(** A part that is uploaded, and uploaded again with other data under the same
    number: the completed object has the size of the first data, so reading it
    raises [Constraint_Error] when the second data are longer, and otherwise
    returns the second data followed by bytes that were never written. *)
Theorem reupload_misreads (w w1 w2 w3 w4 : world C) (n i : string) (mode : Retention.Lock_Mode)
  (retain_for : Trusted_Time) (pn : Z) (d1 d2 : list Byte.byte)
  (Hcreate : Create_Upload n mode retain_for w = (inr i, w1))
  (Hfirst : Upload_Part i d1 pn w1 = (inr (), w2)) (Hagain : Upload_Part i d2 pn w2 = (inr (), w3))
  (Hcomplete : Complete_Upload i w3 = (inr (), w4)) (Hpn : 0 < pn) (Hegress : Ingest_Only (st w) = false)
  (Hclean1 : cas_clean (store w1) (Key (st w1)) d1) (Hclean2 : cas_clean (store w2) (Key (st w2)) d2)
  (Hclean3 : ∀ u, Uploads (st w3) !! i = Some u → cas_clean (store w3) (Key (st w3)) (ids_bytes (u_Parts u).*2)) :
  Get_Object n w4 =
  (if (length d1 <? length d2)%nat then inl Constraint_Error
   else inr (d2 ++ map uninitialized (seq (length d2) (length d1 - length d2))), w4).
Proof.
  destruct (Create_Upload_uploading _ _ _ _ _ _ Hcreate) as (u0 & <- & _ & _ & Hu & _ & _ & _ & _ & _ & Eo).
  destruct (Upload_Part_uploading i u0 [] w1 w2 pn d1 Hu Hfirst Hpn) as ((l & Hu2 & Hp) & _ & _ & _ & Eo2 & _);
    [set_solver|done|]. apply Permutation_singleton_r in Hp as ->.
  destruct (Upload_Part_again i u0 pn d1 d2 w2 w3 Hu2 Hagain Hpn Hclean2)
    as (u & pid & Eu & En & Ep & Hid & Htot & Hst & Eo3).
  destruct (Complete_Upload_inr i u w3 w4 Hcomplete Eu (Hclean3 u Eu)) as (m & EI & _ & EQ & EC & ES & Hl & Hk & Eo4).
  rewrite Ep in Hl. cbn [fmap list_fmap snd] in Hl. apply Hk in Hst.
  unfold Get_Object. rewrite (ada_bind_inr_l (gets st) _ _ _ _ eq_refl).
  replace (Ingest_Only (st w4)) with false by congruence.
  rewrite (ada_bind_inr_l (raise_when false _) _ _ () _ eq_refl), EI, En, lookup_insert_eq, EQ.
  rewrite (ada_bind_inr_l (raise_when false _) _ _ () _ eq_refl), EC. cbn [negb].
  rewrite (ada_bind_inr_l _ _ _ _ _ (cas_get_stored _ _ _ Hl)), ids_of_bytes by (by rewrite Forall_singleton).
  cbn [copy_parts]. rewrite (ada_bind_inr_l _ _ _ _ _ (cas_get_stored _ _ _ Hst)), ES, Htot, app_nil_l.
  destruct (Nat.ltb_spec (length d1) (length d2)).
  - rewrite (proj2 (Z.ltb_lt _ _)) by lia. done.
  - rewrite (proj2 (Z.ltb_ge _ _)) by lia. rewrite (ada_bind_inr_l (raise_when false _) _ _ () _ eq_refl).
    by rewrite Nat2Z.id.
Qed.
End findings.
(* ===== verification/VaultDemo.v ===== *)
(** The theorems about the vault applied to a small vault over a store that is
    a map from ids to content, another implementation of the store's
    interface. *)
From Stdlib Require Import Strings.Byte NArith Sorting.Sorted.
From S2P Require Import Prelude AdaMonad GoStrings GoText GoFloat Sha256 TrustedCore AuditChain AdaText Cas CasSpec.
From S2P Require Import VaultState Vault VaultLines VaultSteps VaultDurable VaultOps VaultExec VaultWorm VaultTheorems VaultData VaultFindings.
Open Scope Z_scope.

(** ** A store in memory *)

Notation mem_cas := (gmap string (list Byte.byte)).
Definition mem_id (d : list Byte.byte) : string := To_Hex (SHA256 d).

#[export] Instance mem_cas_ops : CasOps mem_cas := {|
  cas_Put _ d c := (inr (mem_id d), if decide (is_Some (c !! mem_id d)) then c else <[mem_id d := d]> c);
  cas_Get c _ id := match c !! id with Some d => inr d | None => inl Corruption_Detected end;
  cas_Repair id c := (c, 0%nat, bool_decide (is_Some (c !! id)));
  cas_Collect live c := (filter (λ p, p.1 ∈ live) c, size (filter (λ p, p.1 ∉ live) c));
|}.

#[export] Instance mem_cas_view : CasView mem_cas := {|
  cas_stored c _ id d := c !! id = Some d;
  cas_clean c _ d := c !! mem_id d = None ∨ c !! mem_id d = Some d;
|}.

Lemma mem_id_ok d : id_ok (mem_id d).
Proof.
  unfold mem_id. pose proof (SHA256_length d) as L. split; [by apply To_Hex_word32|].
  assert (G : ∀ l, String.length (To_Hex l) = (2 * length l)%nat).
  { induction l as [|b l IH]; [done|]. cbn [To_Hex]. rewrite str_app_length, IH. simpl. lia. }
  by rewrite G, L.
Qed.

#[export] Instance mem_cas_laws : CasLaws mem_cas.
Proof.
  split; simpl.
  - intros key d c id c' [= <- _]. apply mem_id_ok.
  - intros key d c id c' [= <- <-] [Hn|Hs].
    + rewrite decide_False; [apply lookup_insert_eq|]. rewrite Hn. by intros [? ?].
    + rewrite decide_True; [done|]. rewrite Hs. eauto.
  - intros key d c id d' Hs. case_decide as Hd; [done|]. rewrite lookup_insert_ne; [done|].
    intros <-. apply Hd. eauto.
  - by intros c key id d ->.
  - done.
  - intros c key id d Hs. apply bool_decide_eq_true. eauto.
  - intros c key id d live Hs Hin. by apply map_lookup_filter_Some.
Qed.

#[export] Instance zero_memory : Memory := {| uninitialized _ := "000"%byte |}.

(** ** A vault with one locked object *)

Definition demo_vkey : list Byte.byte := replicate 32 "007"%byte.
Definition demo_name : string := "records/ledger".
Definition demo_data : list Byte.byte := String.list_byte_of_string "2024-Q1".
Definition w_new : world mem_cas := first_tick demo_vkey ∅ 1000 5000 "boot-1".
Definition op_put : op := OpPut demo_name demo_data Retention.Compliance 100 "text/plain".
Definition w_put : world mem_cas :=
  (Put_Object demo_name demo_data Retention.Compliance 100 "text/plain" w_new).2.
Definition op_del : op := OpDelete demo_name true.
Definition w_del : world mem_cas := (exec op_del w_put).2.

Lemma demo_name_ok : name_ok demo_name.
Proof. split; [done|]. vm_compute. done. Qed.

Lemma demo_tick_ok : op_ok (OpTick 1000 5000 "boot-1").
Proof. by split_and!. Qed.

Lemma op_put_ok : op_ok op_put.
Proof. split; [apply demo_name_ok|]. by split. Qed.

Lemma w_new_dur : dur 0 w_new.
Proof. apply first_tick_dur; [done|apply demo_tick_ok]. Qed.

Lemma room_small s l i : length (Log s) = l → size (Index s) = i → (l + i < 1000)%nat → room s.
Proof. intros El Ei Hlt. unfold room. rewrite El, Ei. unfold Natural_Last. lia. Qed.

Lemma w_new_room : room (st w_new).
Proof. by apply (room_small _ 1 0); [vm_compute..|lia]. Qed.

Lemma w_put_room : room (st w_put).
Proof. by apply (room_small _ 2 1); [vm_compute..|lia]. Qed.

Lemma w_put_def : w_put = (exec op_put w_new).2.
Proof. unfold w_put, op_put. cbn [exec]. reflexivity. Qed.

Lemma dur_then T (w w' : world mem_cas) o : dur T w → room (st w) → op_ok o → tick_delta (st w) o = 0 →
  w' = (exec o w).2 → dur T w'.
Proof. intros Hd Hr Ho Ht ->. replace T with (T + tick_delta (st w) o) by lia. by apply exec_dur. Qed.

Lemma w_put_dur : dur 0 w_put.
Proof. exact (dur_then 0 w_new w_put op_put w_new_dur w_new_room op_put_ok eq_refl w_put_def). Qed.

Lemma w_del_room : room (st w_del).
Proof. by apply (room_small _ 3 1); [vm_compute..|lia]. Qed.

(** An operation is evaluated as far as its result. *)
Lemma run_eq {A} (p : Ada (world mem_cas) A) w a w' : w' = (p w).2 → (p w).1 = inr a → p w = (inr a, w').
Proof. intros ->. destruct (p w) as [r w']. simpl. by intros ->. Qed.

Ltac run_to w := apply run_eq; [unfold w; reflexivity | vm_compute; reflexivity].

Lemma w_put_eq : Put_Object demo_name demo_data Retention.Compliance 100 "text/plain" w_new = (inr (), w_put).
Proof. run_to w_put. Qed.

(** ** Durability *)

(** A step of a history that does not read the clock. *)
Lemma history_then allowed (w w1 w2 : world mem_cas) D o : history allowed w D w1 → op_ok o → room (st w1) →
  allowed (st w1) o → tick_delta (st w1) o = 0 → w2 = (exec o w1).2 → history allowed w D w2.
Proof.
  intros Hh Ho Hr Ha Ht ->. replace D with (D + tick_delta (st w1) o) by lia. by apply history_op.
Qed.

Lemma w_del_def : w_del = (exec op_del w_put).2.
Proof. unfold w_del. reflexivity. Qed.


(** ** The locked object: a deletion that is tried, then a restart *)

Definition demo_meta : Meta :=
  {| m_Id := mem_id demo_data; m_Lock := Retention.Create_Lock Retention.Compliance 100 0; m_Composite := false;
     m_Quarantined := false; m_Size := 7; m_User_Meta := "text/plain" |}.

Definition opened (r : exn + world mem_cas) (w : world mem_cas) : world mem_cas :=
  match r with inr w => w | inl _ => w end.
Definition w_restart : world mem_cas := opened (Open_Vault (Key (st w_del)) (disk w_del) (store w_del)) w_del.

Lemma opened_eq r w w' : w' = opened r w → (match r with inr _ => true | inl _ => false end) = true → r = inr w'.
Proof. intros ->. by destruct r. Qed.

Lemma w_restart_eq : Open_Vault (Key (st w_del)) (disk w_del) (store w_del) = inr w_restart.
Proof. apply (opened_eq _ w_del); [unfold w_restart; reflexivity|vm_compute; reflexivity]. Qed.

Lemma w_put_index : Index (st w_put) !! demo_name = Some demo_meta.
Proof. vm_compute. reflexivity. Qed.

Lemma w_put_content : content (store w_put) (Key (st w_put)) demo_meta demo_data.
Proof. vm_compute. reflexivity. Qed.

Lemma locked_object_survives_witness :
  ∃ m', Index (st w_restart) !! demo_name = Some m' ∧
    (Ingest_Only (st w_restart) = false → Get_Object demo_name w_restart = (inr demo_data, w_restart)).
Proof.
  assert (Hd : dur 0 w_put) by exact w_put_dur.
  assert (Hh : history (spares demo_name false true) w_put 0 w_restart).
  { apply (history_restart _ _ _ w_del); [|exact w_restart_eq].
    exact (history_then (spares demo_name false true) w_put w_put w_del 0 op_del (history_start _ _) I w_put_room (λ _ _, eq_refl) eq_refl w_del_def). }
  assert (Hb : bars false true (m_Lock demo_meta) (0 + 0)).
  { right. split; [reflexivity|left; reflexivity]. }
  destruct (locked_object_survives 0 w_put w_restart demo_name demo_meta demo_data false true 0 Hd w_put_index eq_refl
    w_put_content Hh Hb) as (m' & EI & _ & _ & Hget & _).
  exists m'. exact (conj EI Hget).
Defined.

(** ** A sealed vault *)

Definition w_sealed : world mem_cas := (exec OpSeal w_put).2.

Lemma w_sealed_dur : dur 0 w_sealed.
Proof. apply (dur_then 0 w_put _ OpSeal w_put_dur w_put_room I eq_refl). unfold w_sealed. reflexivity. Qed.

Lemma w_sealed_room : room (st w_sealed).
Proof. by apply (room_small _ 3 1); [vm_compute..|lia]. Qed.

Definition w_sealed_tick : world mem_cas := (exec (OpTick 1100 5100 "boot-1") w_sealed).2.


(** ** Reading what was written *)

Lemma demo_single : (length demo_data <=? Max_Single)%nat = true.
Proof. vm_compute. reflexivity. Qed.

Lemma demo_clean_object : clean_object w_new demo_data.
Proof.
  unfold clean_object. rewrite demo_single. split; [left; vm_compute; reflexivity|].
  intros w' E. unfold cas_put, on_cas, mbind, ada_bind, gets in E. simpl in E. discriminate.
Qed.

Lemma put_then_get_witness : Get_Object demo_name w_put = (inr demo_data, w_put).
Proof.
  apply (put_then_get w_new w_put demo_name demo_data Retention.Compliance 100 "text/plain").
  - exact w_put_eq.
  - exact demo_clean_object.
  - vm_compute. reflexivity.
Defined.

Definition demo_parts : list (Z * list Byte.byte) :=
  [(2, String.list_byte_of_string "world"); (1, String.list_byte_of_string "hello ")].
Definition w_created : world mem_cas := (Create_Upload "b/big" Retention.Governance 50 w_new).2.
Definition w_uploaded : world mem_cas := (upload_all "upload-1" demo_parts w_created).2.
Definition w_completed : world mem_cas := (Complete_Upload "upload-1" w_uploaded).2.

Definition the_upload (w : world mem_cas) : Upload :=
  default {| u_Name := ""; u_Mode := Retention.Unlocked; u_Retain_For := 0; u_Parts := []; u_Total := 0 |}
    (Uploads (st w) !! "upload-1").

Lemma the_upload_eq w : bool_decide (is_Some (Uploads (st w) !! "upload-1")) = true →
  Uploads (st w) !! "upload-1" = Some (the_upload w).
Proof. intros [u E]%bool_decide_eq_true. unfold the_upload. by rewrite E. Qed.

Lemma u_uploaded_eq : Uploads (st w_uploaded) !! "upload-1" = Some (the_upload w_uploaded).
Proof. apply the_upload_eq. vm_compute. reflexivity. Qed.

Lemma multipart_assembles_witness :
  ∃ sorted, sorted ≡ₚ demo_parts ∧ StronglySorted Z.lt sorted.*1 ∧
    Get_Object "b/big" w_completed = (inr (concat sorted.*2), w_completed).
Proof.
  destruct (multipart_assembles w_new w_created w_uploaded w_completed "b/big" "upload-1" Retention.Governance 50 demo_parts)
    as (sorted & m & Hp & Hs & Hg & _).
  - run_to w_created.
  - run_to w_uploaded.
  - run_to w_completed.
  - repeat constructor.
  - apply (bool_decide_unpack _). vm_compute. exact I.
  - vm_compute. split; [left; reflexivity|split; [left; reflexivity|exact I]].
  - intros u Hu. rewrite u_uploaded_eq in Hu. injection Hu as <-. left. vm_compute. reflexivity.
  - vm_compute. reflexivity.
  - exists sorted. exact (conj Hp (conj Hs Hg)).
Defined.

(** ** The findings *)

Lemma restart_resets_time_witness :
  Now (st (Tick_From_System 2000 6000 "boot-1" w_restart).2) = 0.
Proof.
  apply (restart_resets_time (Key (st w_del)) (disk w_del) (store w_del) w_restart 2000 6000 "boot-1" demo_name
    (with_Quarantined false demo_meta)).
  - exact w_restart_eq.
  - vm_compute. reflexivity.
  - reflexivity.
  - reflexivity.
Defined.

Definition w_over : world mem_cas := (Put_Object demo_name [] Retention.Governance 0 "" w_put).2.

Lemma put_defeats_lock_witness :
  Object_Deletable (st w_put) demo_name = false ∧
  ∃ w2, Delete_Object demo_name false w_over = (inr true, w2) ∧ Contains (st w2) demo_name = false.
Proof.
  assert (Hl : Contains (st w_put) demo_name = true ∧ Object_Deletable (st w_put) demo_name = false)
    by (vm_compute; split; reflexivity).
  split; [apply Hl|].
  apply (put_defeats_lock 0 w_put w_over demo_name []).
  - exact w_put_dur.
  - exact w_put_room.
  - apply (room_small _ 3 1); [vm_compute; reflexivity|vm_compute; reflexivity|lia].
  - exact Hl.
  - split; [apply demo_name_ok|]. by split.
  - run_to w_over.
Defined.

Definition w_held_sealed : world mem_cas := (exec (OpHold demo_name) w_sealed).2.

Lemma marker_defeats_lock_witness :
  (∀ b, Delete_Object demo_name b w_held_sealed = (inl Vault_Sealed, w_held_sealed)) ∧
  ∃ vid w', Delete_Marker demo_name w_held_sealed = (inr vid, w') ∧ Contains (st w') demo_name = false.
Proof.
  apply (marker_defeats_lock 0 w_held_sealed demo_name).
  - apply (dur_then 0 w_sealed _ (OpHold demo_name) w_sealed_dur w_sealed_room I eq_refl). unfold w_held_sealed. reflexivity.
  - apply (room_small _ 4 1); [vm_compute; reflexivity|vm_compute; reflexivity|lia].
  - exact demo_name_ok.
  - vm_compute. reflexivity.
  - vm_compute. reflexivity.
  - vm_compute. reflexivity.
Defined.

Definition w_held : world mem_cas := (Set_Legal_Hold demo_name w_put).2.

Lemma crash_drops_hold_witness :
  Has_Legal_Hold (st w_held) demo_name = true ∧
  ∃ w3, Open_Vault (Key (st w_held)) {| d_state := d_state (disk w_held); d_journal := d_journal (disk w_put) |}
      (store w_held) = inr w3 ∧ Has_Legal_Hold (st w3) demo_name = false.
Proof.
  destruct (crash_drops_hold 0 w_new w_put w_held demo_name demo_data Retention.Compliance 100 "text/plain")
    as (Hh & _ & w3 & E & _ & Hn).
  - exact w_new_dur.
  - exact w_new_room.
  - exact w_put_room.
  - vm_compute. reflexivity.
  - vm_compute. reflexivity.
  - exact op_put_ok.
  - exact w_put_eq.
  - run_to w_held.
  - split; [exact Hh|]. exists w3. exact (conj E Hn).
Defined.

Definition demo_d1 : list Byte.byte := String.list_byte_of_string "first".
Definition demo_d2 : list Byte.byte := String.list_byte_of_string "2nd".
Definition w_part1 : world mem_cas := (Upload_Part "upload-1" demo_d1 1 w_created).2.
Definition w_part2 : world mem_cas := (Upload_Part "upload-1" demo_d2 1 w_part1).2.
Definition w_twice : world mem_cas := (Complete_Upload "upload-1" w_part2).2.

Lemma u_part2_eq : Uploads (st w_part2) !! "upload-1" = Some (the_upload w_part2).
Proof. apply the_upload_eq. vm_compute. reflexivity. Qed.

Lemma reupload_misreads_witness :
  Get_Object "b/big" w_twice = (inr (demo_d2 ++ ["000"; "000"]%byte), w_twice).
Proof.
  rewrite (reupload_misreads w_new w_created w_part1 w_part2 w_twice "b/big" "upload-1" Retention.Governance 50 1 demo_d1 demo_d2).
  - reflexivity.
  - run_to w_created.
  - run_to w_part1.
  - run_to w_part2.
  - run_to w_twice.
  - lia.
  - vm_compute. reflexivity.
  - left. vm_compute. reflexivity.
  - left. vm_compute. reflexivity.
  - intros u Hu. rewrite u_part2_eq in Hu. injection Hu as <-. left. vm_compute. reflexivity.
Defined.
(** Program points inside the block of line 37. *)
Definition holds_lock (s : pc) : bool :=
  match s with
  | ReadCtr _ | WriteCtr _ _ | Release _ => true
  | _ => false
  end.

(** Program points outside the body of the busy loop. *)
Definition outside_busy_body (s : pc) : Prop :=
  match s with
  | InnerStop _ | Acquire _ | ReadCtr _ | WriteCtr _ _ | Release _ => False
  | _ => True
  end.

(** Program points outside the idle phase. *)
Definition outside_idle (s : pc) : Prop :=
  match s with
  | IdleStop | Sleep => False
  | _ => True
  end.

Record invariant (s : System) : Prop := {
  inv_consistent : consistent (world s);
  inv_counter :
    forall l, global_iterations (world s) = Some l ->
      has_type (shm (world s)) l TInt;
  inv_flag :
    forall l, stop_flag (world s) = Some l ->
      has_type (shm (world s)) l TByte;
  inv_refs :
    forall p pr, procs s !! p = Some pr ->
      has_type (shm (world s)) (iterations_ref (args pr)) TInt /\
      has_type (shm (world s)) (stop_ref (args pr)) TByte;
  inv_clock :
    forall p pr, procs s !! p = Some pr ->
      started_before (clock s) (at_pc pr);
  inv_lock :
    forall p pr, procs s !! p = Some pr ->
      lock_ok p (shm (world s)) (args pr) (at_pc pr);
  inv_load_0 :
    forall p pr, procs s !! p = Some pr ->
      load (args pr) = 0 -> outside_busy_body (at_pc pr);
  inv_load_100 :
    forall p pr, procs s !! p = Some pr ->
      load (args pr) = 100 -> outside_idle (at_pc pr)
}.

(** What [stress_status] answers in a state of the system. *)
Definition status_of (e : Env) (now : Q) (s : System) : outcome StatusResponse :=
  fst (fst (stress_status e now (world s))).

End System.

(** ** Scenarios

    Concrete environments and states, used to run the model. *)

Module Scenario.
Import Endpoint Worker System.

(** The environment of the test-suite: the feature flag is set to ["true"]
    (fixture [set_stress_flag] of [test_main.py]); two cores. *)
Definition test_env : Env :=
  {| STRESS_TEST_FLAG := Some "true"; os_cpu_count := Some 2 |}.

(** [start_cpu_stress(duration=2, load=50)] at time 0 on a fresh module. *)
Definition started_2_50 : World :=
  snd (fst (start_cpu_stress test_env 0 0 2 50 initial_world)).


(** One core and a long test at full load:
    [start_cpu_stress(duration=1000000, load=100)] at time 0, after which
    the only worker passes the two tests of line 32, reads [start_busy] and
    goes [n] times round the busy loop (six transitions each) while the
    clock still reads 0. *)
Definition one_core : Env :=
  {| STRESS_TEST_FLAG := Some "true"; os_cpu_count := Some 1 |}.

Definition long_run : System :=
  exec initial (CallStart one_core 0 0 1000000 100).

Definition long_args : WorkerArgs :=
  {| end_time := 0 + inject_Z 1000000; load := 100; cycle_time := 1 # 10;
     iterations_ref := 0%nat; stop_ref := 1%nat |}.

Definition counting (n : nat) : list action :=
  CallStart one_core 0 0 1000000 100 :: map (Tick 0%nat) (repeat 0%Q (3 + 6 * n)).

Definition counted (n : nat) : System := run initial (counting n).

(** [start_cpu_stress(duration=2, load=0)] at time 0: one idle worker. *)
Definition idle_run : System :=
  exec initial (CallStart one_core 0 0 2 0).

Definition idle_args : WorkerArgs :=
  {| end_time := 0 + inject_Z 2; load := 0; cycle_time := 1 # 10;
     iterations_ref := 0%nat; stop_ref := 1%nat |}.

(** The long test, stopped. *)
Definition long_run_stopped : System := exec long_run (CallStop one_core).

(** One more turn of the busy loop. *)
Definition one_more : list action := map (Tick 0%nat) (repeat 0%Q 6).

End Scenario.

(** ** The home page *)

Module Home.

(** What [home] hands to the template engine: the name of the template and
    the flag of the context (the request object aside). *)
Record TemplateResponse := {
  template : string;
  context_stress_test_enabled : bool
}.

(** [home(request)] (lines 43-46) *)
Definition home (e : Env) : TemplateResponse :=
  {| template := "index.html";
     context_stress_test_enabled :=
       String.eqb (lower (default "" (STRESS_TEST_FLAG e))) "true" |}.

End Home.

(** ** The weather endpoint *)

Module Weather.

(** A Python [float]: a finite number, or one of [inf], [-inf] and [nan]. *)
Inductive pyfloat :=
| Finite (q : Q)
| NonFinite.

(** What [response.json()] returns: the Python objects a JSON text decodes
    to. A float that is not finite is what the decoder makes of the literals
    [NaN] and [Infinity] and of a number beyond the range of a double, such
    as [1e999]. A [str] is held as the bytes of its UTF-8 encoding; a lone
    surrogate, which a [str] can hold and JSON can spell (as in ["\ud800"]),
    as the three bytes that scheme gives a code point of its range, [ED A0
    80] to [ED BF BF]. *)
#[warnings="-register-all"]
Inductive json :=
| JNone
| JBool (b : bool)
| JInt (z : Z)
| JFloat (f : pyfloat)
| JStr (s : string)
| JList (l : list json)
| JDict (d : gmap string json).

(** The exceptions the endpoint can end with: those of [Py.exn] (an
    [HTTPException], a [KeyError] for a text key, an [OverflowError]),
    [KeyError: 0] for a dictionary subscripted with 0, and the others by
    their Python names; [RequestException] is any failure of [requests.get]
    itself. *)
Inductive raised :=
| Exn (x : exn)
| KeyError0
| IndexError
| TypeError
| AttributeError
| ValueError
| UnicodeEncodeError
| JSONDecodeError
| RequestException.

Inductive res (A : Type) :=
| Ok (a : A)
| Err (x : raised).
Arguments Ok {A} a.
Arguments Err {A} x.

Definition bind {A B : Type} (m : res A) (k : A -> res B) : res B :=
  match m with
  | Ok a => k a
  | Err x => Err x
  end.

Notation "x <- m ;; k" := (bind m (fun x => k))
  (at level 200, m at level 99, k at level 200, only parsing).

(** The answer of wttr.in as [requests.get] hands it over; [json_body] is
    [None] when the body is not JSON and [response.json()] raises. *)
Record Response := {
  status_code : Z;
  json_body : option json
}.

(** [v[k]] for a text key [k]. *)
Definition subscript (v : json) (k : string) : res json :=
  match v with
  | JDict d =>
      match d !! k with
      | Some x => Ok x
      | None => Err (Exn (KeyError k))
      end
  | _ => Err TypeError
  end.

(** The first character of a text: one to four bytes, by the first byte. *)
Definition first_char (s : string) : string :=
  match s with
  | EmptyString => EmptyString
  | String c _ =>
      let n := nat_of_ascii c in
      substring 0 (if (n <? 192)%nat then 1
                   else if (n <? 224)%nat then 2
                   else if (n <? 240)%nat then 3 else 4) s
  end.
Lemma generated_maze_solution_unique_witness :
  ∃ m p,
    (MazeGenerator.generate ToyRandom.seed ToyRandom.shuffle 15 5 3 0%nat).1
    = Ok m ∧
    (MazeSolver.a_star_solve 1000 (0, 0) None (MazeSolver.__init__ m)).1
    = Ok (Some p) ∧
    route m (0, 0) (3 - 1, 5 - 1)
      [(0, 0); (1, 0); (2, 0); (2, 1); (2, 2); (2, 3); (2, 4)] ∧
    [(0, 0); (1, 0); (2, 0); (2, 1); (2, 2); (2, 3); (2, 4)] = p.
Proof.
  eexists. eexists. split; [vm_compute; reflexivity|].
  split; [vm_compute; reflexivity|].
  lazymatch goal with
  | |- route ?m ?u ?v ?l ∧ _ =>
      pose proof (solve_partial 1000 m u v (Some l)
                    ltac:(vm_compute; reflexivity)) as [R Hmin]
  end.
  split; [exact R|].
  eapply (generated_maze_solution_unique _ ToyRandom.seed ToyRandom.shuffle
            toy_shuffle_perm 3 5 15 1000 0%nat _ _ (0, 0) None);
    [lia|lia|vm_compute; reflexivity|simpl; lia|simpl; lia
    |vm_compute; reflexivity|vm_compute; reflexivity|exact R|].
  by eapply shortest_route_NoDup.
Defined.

*TASK TO CARRY OUT*. Reproduce word for word the material above, starting with the line that has "Lemma put_then_get_witness : Get_Object" and stopping after the line that has "Definition w_created : world".

*ANSWER FOR THIS EXERCISE*.
Lemma put_then_get_witness : Get_Object demo_name w_put = (inr demo_data, w_put).
Proof.
  apply (put_then_get w_new w_put demo_name demo_data Retention.Compliance 100 "text/plain").
  - exact w_put_eq.
  - exact demo_clean_object.
  - vm_compute. reflexivity.
Defined.

Definition demo_parts : list (Z * list Byte.byte) :=
  [(2, String.list_byte_of_string "world"); (1, String.list_byte_of_string "hello ")].
Definition w_created : world mem_cas := (Create_Upload "b/big" Retention.Governance 50 w_new).2.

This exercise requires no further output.